What the task asks
Give back exactly the lines from the one holding "Record env := mkEnv" to the last line of the entries, both included, and nothing more.
Start of Data
(** C40: The parser always answers, with a value of the right shape: on any text it
    returns, within two turns of its loops per byte, either an error message or
    a value whose numbers are doubles, whose strings and keys are bytes, and
    which nests no deeper than the limit that bounds its recursion. *)
Theorem json_parse_answers (text : bytes) : bytes_ok text ->
  exists r, parse text = Some r /\ match r with inl v => well_formed v /\ height v <= kMaxJsonDepth | inr message => bytes_ok message end.
Proof.
  intros Ht. destruct (parse_returns text) as [r Hr]. exists r. split; [done|]. pose proof (parsed_ok text r Ht Hr) as Hok. destruct r as [v|e]; [|done].
  split; [done|]. by apply (parsed_height text).
Qed.

Lemma json_parse_answers_witness : exists message, parse (str "[1, {") = Some (inr message) /\ bytes_ok message.
Proof.
  destruct (json_parse_answers (str "[1, {")) as (r & H1 & H2); [decide_now|]. destruct r as [v|message]; [vm_compute in H1; discriminate H1|]. by exists message.
Defined.

End Json.
Lemma handleMessage_answers (t : T) m : tools_ok t -> well_formed (Object m) -> height (Object m) <= kMaxJsonDepth ->
  match find_member m (str "id") with
  | Some Null | None => handleMessage t (Object m) = Some (t, [])
  | Some id => answers id (handleMessage t (Object m))
  end.
Proof.
  intros Ht Hw Hh. assert (forall id, default Null (find_member m (str "id")) = id -> isNull id = true -> handleMessage t (Object m) = Some (t, [])) as Hquiet.
  { intros id Hid Hn. unfold handleMessage. cbn [find]. rewrite Hid, Hn. destruct (find_member m (str "method")) as [v|]; [|done]. by destruct (negb (isString v)). }
  destruct (find_member m (str "id")) as [id|] eqn:Hid; [|by apply (Hquiet Null)].
  pose proof (field_ok (Object m) (str "id") id Hw Hid) as [Hwid Hhid]. assert (height id <= kMaxJsonDepth - 1) as Hhid' by lia.
  destruct (isNull id) eqn:Hnn; [destruct id; try done; by apply (Hquiet Null)|]. clear Hquiet.
  assert (answers id (handleMessage t (Object m))) as H; [|by destruct id].
  unfold handleMessage. cbn [find]. rewrite Hid. change (default Null (Some id)) with id. cbv zeta. rewrite Hnn.
  assert (answers id (Some (t, errorResponse id kInvalidRequest (str "Invalid Request: missing method") Null))) as Hmissing by (apply answers_at; [done|]; apply error_responds; try done; apply str_bytes_ok).
  destruct (find_member m (str "method")) as [v|] eqn:Hv; [|done]. pose proof (field_ok (Object m) (str "method") v Hw Hv) as [Hwv _].
  destruct (negb (isString v)); [done|]. assert (match find_member m (str "params") with Some p => well_formed p | None => True end) as Hp.
  { destruct (find_member m (str "params")) as [p|] eqn:Hp; [|done]. by apply (field_ok (Object m) (str "params") p Hw Hp). }
  cbv zeta. destruct (metaField _ kMetaProtocolVersion) as [d|] eqn:Hd.
  - apply metaField_ok in Hd; [|done]. destruct (isString d) eqn:Hs.
    + change (default Null (Some d)) with d. destruct (modernRefusal _ _ _) as [out|] eqn:Hr; [by apply answers_at; [|eapply refusal_responds]|]. apply dispatch_answers; try done. by apply asString_bytes.
    + apply dispatch_answers; try done. by apply asString_bytes.
  - apply dispatch_answers; try done. by apply asString_bytes.
Qed.

Lemma handleLine_answers (t : T) (line : bytes) : tools_ok t -> bytes_ok line ->
  exists t' out, handleLine t line = Some (t', out) /\ tools_ok t' /\
    match awaits line with
    | None => out = [] /\ t' = t
    | Some id => response id out
    end.
Proof.
  intros Ht Hb. unfold handleLine, awaits. destruct (isBlank line); [by eexists _, _|]. destruct (parse_returns line) as [r Hr]. rewrite Hr. cbn [mbind option_bind].
  pose proof (parsed_ok line r Hb Hr) as Hok. destruct r as [v|e].
  - pose proof (parsed_height line v Hr) as Hh. destruct (isObject v) eqn:Ho; cbn [negb].
    + destruct v as [| | | | |m]; try done. pose proof (handleMessage_answers t m Ht Hok Hh) as H.
      destruct (find_member m (str "id")) as [[]|]; first [exact H | exists t, []; split; [exact H|]; split; [exact Ht|]; split; reflexivity].
    + eexists _, _. split; [done|]. split; [done|]. assert (response Null (errorResponse Null kInvalidRequest (str "Invalid Request: expected a JSON object") Null)) as H by (apply error_responds; try done; apply str_bytes_ok).
      destruct v; first [exact H | discriminate Ho].
  - eexists _, _. split; [done|]. split; [done|]. apply error_responds; try done. apply Forall_app. split; [apply str_bytes_ok|done].
Qed.

Lemma refused_answers (t : T) (line : bytes) code : bytes_ok line -> refusal line = Some code ->
  exists out, handleLine t line = Some (t, out) /\ answered_code out = Some (Number (Double.of_int64 code)).
Proof.
  intros Hb. unfold refusal, handleLine. destruct (isBlank line); [done|]. destruct (parse_returns line) as [r Hr]. rewrite Hr. cbn [mbind option_bind]. pose proof (parsed_ok line r Hb Hr) as Hok.
  destruct r as [v|e]; [destruct (isObject v) eqn:Ho; [by destruct v|]|]; intros E; cbn [negb]; (eexists; split; [done|]).
  - assert (code = kInvalidRequest) as -> by (by destruct v; simplify_eq/=). apply error_coded; [apply str_bytes_ok|by right].
  - apply (inj Some) in E as <-. apply error_coded; [apply Forall_app; split; [apply str_bytes_ok|done]|by left].
Qed.

End Theorems.

(** Tools that repeat their arguments. *)
#[local] Instance echo_tools : ToolProvider unit :=
  {| listTools := fun _ => Array []; hasTool := fun _ name => name =b? str "echo"; callTool := fun t _ args => Some (t, mkResult (serialise args) false) |}.

#[local] Instance echo_laws : ToolLaws unit.
Proof.
  refine {| tools_ok := fun _ => True |}; [intros t; by split|]. intros t name args _ _ Ha. eexists _, _. split; [done|]. split; [done|]. by apply one_line_bytes, serialise_one_line.
Defined.

Definition ping_line : bytes := str "{" ++ quoted "id" ++ str ":7," ++ quoted "method" ++ str ":" ++ quoted "ping" ++ str "}".


End Protocol.
(* ===== verification/KafkaBroker.v ===== *)
(** * KafkaBroker: request dispatch

    [src/kafka/broker.h] and [src/kafka/broker.cpp]: one request frame in, one
    outcome out. The broker is a client of the partition log and of the clock;
    the theorems follow records from a producer's frame to a consumer's. *)

From Stdlib Require Import ZArith Lia.
Set Warnings "-register-all".
From stdpp Require Import base list numbers option strings gmap sorting.
From S2P Require Import Prelude Encoding Order Reply KafkaWriter KafkaWire KafkaRecords KafkaLog.
Import Wire Records Log.

Module Broker.

(** ** Configuration and versions *)

Record BrokerConfig := mkConfig {
  advertised_host : bytes; advertised_port : Z; node_id : Z; cluster_id : bytes; default_partitions : Z; auto_create_topics : bool }.

Definition default_config : BrokerConfig := mkConfig (str "127.0.0.1") 9092 1 (str "mnemos-kafka") 1 true.

Inductive ApiKey := Produce | Fetch | ListOffsets | Metadata | ApiVersions.
Definition api_number (k : ApiKey) : Z := match k with Produce => 0 | Fetch => 1 | ListOffsets => 2 | Metadata => 3 | ApiVersions => 18 end.

Record ApiSupport := mkApi { api : ApiKey; min_version : Z; max_version : Z }.

Definition kApis : list ApiSupport :=
  [mkApi Produce 3 7; mkApi Fetch 4 11; mkApi ListOffsets 1 5; mkApi Metadata 0 8; mkApi ApiVersions 0 2].

Definition kNoAuthorizedOperations : Z := - 2 ^ 31.
Definition kMaxFetchRecords : Z := 4096.
Definition kFetchPollMs : Z := 25.
Definition kMaxFetchWaitMs : Z := 30000.

Definition findApi (key : Z) : option ApiSupport := List.find (fun a => api_number (api a) =? key) kApis.

Definition error_number (e : ErrorCode) : Z :=
  match e with
  | None_ => 0 | OffsetOutOfRange => 1 | UnknownTopicOrPartition => 3 | UnsupportedVersion => 35 | InvalidRequest => 42
  | KafkaStorageError => 56 | UnsupportedCompression => 76
  end.
Definition errorCode (e : ErrorCode) : bytes := W.int16 (error_number e).
Definition no_error (e : ErrorCode) : bool := match e with None_ => true | _ => false end.

Definition estimateRecordSize (rec : Record_) : Z :=
  16 + Z.of_nat (length (key rec) + length (value rec)) + foldl (fun size h => size + Z.of_nat (length (h_key h) + length (h_value h) + 4)) 0 (headers rec).

Inductive outcome := Respond (response : bytes) | Silence | Retry (retry_in_ms max_wait_ms : Z) | Close.

(** A field that some versions have. *)
Definition since (b : bool) (w : bytes) : bytes := if b then w else [].

Section Broker.
Context {St : Type} {server : RespServer St}.
Context (config : BrokerConfig).

(** [PartitionLog::disconnect], and a reading of the clock. *)
Context (disconnect : St -> St) (nowMs : St -> Z * St).

(** ** Handlers *)

(** A handler reads the request, talks to the log and writes the body; [None] is
    the return of [false]. *)
Record env := mkEnv { log_ : St; r : Reader; w : bytes }.
Definition act (A : Type) : Type := env -> option A * env.

Definition done {A} (a : A) : act A := fun e => (Some a, e).
Definition then_ {A B} (m : act A) (k : A -> act B) : act B := fun e =>
  match m e with
  | (Some a, e) => k a e
  | (None, e) => (None, e)
  end.
Definition reading {A} (m : rd A) : act A := fun e => let '(a, rd') := m (r e) in (Some a, mkEnv (log_ e) rd' (w e)).
Definition writing (b : bytes) : act unit := fun e => (Some tt, mkEnv (log_ e) (r e) (w e ++ b)).
Definition asking {A} (f : St -> A * St) : act A := fun e => let '(a, st) := f (log_ e) in (Some a, mkEnv st (r e) (w e)).
Definition give_false {A} : act A := fun e => (None, e).
(** [if (!r.ok()) return false;] *)
Definition check_ok : act unit := fun e => (if ok_ (r e) then Some tt else None, e).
End of Data
Expected output
Record env := mkEnv { log_ : St; r : Reader; w : bytes }.
Definition act (A : Type) : Type := env -> option A * env.

Definition done {A} (a : A) : act A := fun e => (Some a, e).
Definition then_ {A B} (m : act A) (k : A -> act B) : act B := fun e =>
  match m e with
  | (Some a, e) => k a e
  | (None, e) => (None, e)
  end.
Definition reading {A} (m : rd A) : act A := fun e => let '(a, rd') := m (r e) in (Some a, mkEnv (log_ e) rd' (w e)).
Definition writing (b : bytes) : act unit := fun e => (Some tt, mkEnv (log_ e) (r e) (w e ++ b)).
Definition asking {A} (f : St -> A * St) : act A := fun e => let '(a, st) := f (log_ e) in (Some a, mkEnv st (r e) (w e)).
Definition give_false {A} : act A := fun e => (None, e).
(** [if (!r.ok()) return false;] *)
Definition check_ok : act unit := fun e => (if ok_ (r e) then Some tt else None, e).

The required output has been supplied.